What the task asks: Check each line of the material below for "forall" and copy those where it appears.

Data for processing:
Lemma usage_billed_witness :
  CalculateCostForUsage pricedStore (Some (exampleUsage 100 40 10 0)) "openai" "gpt-4o" ChatCompletionStreamRequest None = 240 /\
  exists row, pricedBy exampleOverrides "gpt-4o" "chat" (mkScopes "" "" "" "openai") fullPrice row /\
    match row CostPerRequest with
    | Some fee => textBill row (exampleUsage 100 40 10 0) noTier (mkSplit 60 40 0 0 0 0) + fee
    | None => textBill row (exampleUsage 100 40 10 0) noTier (mkSplit 60 40 0 0 0 0)
    end = 240.
Proof.
  assert (Hc : CalculateCostForUsage pricedStore (Some (exampleUsage 100 40 10 0)) "openai" "gpt-4o" ChatCompletionStreamRequest None = 240) by reflexivity.
  split; [exact Hc|].
  pose proof (@usage_billed Z whole_amount whole_price whole_exact sortEntries sortEntries_permutes sortEntries_sorts [Set_ (inr <$> exampleOverrides)]
    catalogueOnly (exampleUsage 100 40 10 0) "openai" "gpt-4o" ChatCompletionStreamRequest None) as Hb. cbv zeta in Hb.
  destruct Hb as [(row & Hp & _ & He)|(Hn & _)]; [by left|unfold wellFormed; cbn; lia|reflexivity|reflexivity| |discriminate Hn].
  exists row. split; [exact Hp|]. symmetry. rewrite <-Hc. exact He.
Defined.

(** Cached audio is billed at the rate of cached tokens and corrected by the
    difference to uncached text: its bill can be negative. *)
Example cached_audio_negative :
  computeTextCost (fun r => match r with InputCostPerToken => Some 10 | CacheReadInputTokenCost => Some 1 | InputCostPerAudioToken => Some 5 | _ => None end)
    (Some (exampleUsage 100 100 0 100)) noTier = -400.
Proof. reflexivity. Qed.

(** The scopes of a request never name a user, so that no override of a user
    applies to it. *)
Lemma user_overrides_never_apply (o : Override (F := Z)) model mode virtualKeyID selectedKeyID provider :
  meets o model mode (LookupScopesFromContext virtualKeyID selectedKeyID provider) ->
  o_ScopeKind o <> Some UserScope /\ o_ScopeKind o <> Some UserProvider /\ o_ScopeKind o <> Some UserProviderKey.
Proof.
  intros ((kind & Hk & Hin) & _). rewrite Hk. unfold scopePriorityOrder, LookupScopesFromContext in Hin. cbn in Hin.
  rewrite !elem_of_app in Hin. repeat case_bool_decide; cbn in Hin; set_unfold in Hin; split_and!; intros [= ->]; intuition congruence.
Qed.
End PricesTheory.
(* ===== verification/FlagsTheory.v ===== *)
(** * Properties of the feature flags

    The grammar of ids, the entries after a bootstrap and their precedence, the
    order in which messages of peers arrive, one update alone and updates that
    interleave: the flags of the file never move, a restart finds what the
    toggles left, and what two overlapping toggles of one flag can leave. *)

From S2P Require Import Prelude GoStrings Flags.
From Stdlib Require Import Ascii.

Local Open Scope string_scope.
Local Open Scope Z_scope.
Local Open Scope list_scope.

Module FlagsTheory.
Import Flags.

(** ** Entries written from lists *)

Lemma foldl_insert {V : Type} (l : list (string * V)) (s : gmap string V) :
  NoDup l.*1 -> foldl (fun s '(k, v) => <[k := v]> s) s l = list_to_map l ∪ s.
Proof.
  revert s. induction l as [|[k v] l IH]; intros s Hnd; cbn; [by rewrite (left_id_L ∅ (∪))|].
  apply NoDup_cons in Hnd as [Hk Hnd]. rewrite IH by done.
  rewrite <-insert_union_l, insert_union_r; [done|]. by apply not_elem_of_list_to_map.
Qed.

(** The entries of the file, and those of the rows. *)
Definition fileEntries (files : list (string * (bool * Z))) : gmap string entry :=
  list_to_map ((fun '(id, (enabled, now)) => (id, mkEntry enabled SourceFile now true)) <$> files).

Definition rowEntry (row : bool * Z) : entry := mkEntry (row.1) SourceDB (row.2) false.

Definition rowEntries (rows : Rows) : gmap string entry := rowEntry <$> rows.

Lemma applyFiles_entries s files : NoDup files.*1 -> applyFiles s files = fileEntries files ∪ s.
Proof.
  intros Hnd. unfold fileEntries. etrans; [|apply foldl_insert].
  - unfold applyFiles, ApplyFile. revert s. induction files as [|[id [en now]] files IH]; intros s; cbn; [done|].
    apply IH. by apply NoDup_cons in Hnd as [_ Hnd].
  - rewrite <-list_fmap_compose. erewrite list_fmap_ext; [exact Hnd|]. by intros ? [? []].
Qed.

Lemma Hydrate_entries rows : Hydrate New (hydrationRows rows) = rowEntries rows.
Proof.
  transitivity (foldl (fun s '(k, v) => <[k := v]> s) (∅ : Store) (prod_map id rowEntry <$> map_to_list rows)).
  - unfold Hydrate, hydrationRows, New. generalize (∅ : Store) at 1 2.
    induction (map_to_list rows) as [|[k [en t]] l IH]; intros s; cbn; [done|]. apply IH.
  - etrans; [apply foldl_insert|].
    2:{ rewrite (right_id_L ∅ (∪)). unfold rowEntries.
        rewrite (list_to_map_fmap (M:=gmap string) rowEntry). f_equal. apply list_to_map_to_list. }
    rewrite <-list_fmap_compose. erewrite list_fmap_ext; [apply NoDup_fst_map_to_list|]. by intros ? [].
Qed.

Lemma rowEntries_lookup rows id : rowEntries rows !! id = rowEntry <$> rows !! id.
Proof. apply lookup_fmap. Qed.

(** What the bootstrap leaves for one flag. *)
Definition bootEntry (files : list (string * (bool * Z))) (rows : Rows) (id : string) : option entry :=
  match fileEntries files !! id with Some e => Some e | None => rowEntries rows !! id end.

Lemma boot_lookup rows files id :
  NoDup files.*1 -> initFeatureFlags (Some rows) files !! id = bootEntry files rows id.
Proof.
  intros Hnd. unfold initFeatureFlags, bootEntry. rewrite applyFiles_entries, Hydrate_entries by done.
  etrans; [apply lookup_union|].
  destruct (fileEntries files !! id) as [e|], (rowEntries rows !! id); reflexivity.
Qed.
Lemma rows_exec s ev row :
  row ∈ rows (exec s ev) <-> (row ∈ rows s /\ spares row ev) \/ minted s ev row.
Proof.
  destruct ev as [scopeName resourceID ttl random id now stores|before stores|scope resourceID stores|scope].
  - cbn [TempTokens.exec spares]. destruct (Mint_spec s scopeName resourceID ttl random id now stores) as [[-> Hno]|Hm].
    + split; [by left|]. intros [[? _]|Hm]; [done|]. by destruct (Hno row).
    + destruct Hm as (plaintext & scope & -> & -> & Hs & Ht & _ & Heq). rewrite Heq. cbn. rewrite elem_of_app, list_elem_of_singleton.
      assert (minted s (Minting scopeName resourceID ttl (Some plaintext) id now true) row <->
        row = savedRow HashSHA256 id plaintext (Name scope) resourceID (now + ttl)) as ->; [|naive_solver].
      split.
      * intros (?&?&?&?&?&?&?&[= <- <- <- <- <- <-]&Hs'&_&_&->). by simplify_eq.
      * intros ->. exists scopeName, resourceID, ttl, plaintext, id, now, scope. by rewrite Heq.
  - assert (forall row, ~ minted s (Sweeping before stores) row) as Hno by (intros ? (?&?&?&?&?&?&?&?&_); done).
    cbn. unfold DeleteExpired. destruct stores; cbn; rewrite ?list_elem_of_filter; naive_solver.
  - assert (forall row, ~ minted s (Finishing scope resourceID stores) row) as Hno by (intros ? (?&?&?&?&?&?&?&?&_); done).
    cbn. unfold DeleteByResourceID. repeat case_bool_decide; cbn; [naive_solver..|].
    destruct stores; cbn; rewrite ?list_elem_of_filter; naive_solver.
  - assert (forall row, ~ minted s (Registering scope) row) as Hno by (intros ? (?&?&?&?&?&?&?&?&_); done).
    cbn. destruct (Register (registry s) scope); cbn; naive_solver.
Qed.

Solution to this problem:
  - assert (forall row, ~ minted s (Sweeping before stores) row) as Hno by (intros ? (?&?&?&?&?&?&?&?&_); done).
  - assert (forall row, ~ minted s (Finishing scope resourceID stores) row) as Hno by (intros ? (?&?&?&?&?&?&?&?&_); done).
  - assert (forall row, ~ minted s (Registering scope) row) as Hno by (intros ? (?&?&?&?&?&?&?&?&_); done).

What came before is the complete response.